• WHAT IS EXPECTED: For the entries below, print exactly the lines between the line holding "set (e' := Z.min _ (ex - -51))." and the line holding "pose proof (Z_div_mod", inclusive, and nothing else.

• SOURCE MATERIAL:
Lemma float_sub_magnitude sx x sy y k :
  -1074 <= k <= 970 -> finite_signed sx x -> finite_signed sy y ->
  magnitude_below k x -> magnitude_below k y ->
  exists s, finite_signed s (float_sub x y) /\ magnitude_below (k + 2) (float_sub x y).
Proof.
  intros Hk Hx Hy Hmx Hmy. unfold float_sub.
  destruct Hx as [|mx ex], Hy as [|my ey]; cbn [SFsub magnitude_below] in *.
  - destruct sx, sy; eexists; (split; [constructor|exact I]).
  - exists (negb sy). split; [constructor|lia].
  - exists sx. split; [constructor|lia].
  - destruct (binary_normalize_magnitude
                (cond_Zopp sx (Zpos (fst (shl_align mx ex (Z.min ex ey)))) -
                 cond_Zopp sy (Zpos (fst (shl_align my ey (Z.min ex ey)))))
                (Z.min ex ey) (k + 1)) as (s & Hfs & Hm); [lia| |].
    + eapply sum_magnitude; [apply (aligned_bound mx ex); [lia|done]
                            |apply (aligned_bound my ey); [lia|done]|].
      destruct sx, sy; cbn [cond_Zopp]; lia.
    + exists s. split; [done|]. by replace (k + 2) with (k + 1 + 1) by lia.
Qed.

(** Halving, [x / 2], never fails on a number and keeps its sign and its
    bound. *)
Lemma float_half_magnitude s x k :
  -1074 <= k <= 970 -> finite_signed s x -> magnitude_below k x ->
  exists hw, float_truediv x (float_of_int 2) = Ok hw /\
             finite_signed s hw /\ magnitude_below (k + 1) hw.
Proof.
  intros Hk Hx Hm.
  change (float_of_int 2) with (S754_finite false 4503599627370496 (-51)).
  cbn [float_truediv]. eexists. split; [reflexivity|].
  destruct Hx as [|mx ex]; cbn [magnitude_below] in Hm.
  - cbn [SFdiv]. rewrite xorb_false_r. split; [constructor|exact I].
  - cbn [SFdiv]. rewrite xorb_false_r. unfold SFdiv_core_binary.
    change (Zdigits2 4503599627370496) with 53.
    set (d1 := Zdigits2 (Zpos mx)) in *.
    assert (Hd1 : 0 < d1) by (subst d1; cbn; lia).
    change (fexp prec emax ?t) with (Z.max (t - 53) (-1074)).
    set (e' := Z.min _ (ex - -51)).
    assert (He' : e' <= ex + 51 /\ e' <= Z.max (d1 + ex - 55) (-1074)) by (subst e'; lia).
    set (m' := match ex - -51 - e' with Z0 => _ | Zpos _ => _ | Zneg _ => _ end).
    assert (Hm' : m' = Zpos mx * 2 ^ (ex + 51 - e')).
    { subst m'. destruct (ex - -51 - e') as [|sh|sh] eqn:Hs; try lia.
      - replace (ex + 51 - e') with 0 by lia. lia.
      - rewrite Z.shiftl_mul_pow2 by lia. f_equal. f_equal. lia. }
    assert (H2 : 0 < 2 ^ (ex + 51 - e')) by (apply Z.pow_pos_nonneg; lia).
    pose proof (Z_div_mod m' 4503599627370496 ltac:(lia)) as Hdm.
    destruct (Z.div_eucl m' 4503599627370496) as [q r]. destruct Hdm as [Hdm Hr].
    assert (Hq : 0 <= q) by nia.
    apply binary_round_aux_magnitude; [done|lia|lia|].
    destruct (Z.eq_dec q 0) as [->|Hq0]; [cbn; lia|].
    assert (Hdq : Zdigits2 q + 52 <= Zdigits2 m').
    { apply Zdigits2_shift; [lia|lia|]. change (2 ^ 52) with 4503599627370496. lia. }
    rewrite Hm', Zdigits2_mul_pow2 in Hdq by lia. fold d1 in Hdq. lia.
Qed.

(** [int()] of a number below [2^k] is an int below [2^k]. *)
Lemma int_of_float_magnitude s x k :
  0 <= k -> finite_signed s x -> magnitude_below k x ->
  exists z, int_of_float x = Ok z /\ Z.abs z < 2 ^ k.
Proof.
  intros Hk Hx Hm. assert (H2k : 0 < 2 ^ k) by (apply Z.pow_pos_nonneg; lia).
  destruct Hx as [|m e]; cbn [magnitude_below int_of_float] in *.
  - exists 0. split; [done|]. cbn. lia.
  - eexists. split; [reflexivity|].
    pose proof (Zdigits2_spec (Zpos m) ltac:(lia)) as [_ Hhi].
    assert (Hd : 0 < Zdigits2 (Zpos m)) by (cbn; lia).
    set (a := match e with Zneg n => _ | _ => _ end).
    assert (Ha : 0 <= a < 2 ^ k).
    { subst a. destruct e as [|n|n].
      - rewrite Z.shiftl_0_r. split; [lia|].
        eapply Z.lt_le_trans; [exact Hhi|]. apply Z.pow_le_mono_r; lia.
      - rewrite Z.shiftl_mul_pow2 by lia.
        assert (0 < 2 ^ Zpos n) by (apply Z.pow_pos_nonneg; lia).
        split; [lia|].
        apply Z.lt_le_trans with (2 ^ Zdigits2 (Zpos m) * 2 ^ Zpos n).
        + apply Z.mul_lt_mono_pos_r; done.
        + rewrite <- Z.pow_add_r by lia. apply Z.pow_le_mono_r; lia.
      - rewrite Z.shiftr_div_pow2 by lia.
        assert (Hn : 0 < 2 ^ Zpos n) by (apply Z.pow_pos_nonneg; lia).
        split; [apply Z.div_pos; lia|].
        apply Z.div_lt_upper_bound; [done|].
        eapply Z.lt_le_trans; [exact Hhi|].
        rewrite <- Z.pow_add_r by lia. apply Z.pow_le_mono_r; lia. }
    destruct s; lia.
Qed.

Lemma magnitude_below_finite k x : magnitude_below k x -> exists s, finite_signed s x.
Proof. destruct x as [s|s| |s m e]; try done; intros _; exists s; constructor. Qed.

Lemma magnitude_below_mono k k' x : k <= k' -> magnitude_below k x -> magnitude_below k' x.
Proof. destruct x; cbn; try done. lia. Qed.

(** One corner of the box: a number below [2^503], hence an int below
    [2^503]. *)
Lemma corner_defined (op : float -> float -> float) c hw :
  (forall sx x sy y k, -1074 <= k <= 970 -> finite_signed sx x -> finite_signed sy y ->
     magnitude_below k x -> magnitude_below k y ->
     exists s, finite_signed s (op x y) /\ magnitude_below (k + 2) (op x y)) ->
  magnitude_below 500 c -> magnitude_below 501 hw ->
  exists z, int_of_float (op c hw) = Ok z /\ Z.abs z < 2 ^ 503.
Proof.
  intros Hop Hc Hhw.
  destruct (magnitude_below_finite _ _ Hc) as [sc Hsc].
  destruct (magnitude_below_finite _ _ Hhw) as [sh Hsh].
  destruct (Hop sc c sh hw 501 ltac:(lia) Hsc Hsh
              (magnitude_below_mono 500 501 c ltac:(lia) Hc) Hhw) as (s & Hfs & Hm).
  by apply (int_of_float_magnitude s _ 503).
Qed.

(** The corners of a bounded prediction. *)
Lemma corners_defined pred :
  bounded_prediction pred ->
  exists hw hh x1 y1 x2 y2,
    float_truediv (pred_width pred) (float_of_int 2) = Ok hw /\
    float_truediv (pred_height pred) (float_of_int 2) = Ok hh /\
    int_of_float (float_sub (pred_x pred) hw) = Ok x1 /\
    int_of_float (float_sub (pred_y pred) hh) = Ok y1 /\
    int_of_float (float_add (pred_x pred) hw) = Ok x2 /\
    int_of_float (float_add (pred_y pred) hh) = Ok y2 /\
    Z.abs x1 < 2 ^ 503 /\ Z.abs y1 < 2 ^ 503 /\ Z.abs x2 < 2 ^ 503 /\ Z.abs y2 < 2 ^ 503.
Proof.
  intros (Hx & Hy & Hw & Hh).
  destruct (magnitude_below_finite _ _ Hw) as [sw Hsw].
  destruct (magnitude_below_finite _ _ Hh) as [sh Hsh].
  destruct (float_half_magnitude sw _ 500 ltac:(lia) Hsw Hw) as (hw & Ehw & _ & Hmw).
  destruct (float_half_magnitude sh _ 500 ltac:(lia) Hsh Hh) as (hh & Ehh & _ & Hmh).
  destruct (corner_defined float_sub _ hw float_sub_magnitude Hx Hmw) as (x1 & E1 & B1).
  destruct (corner_defined float_sub _ hh float_sub_magnitude Hy Hmh) as (y1 & E2 & B2).
  destruct (corner_defined float_add _ hw float_add_magnitude Hx Hmw) as (x2 & E3 & B3).
  destruct (corner_defined float_add _ hh float_add_magnitude Hy Hmh) as (y2 & E4 & B4).
  exists hw, hh, x1, y1, x2, y2. split_and!; done.
Qed.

• EXPECTED ANSWER:
    set (e' := Z.min _ (ex - -51)).
    assert (He' : e' <= ex + 51 /\ e' <= Z.max (d1 + ex - 55) (-1074)) by (subst e'; lia).
    set (m' := match ex - -51 - e' with Z0 => _ | Zpos _ => _ | Zneg _ => _ end).
    assert (Hm' : m' = Zpos mx * 2 ^ (ex + 51 - e')).
    { subst m'. destruct (ex - -51 - e') as [|sh|sh] eqn:Hs; try lia.
      - replace (ex + 51 - e') with 0 by lia. lia.
      - rewrite Z.shiftl_mul_pow2 by lia. f_equal. f_equal. lia. }
    assert (H2 : 0 < 2 ^ (ex + 51 - e')) by (apply Z.pow_pos_nonneg; lia).
    pose proof (Z_div_mod m' 4503599627370496 ltac:(lia)) as Hdm.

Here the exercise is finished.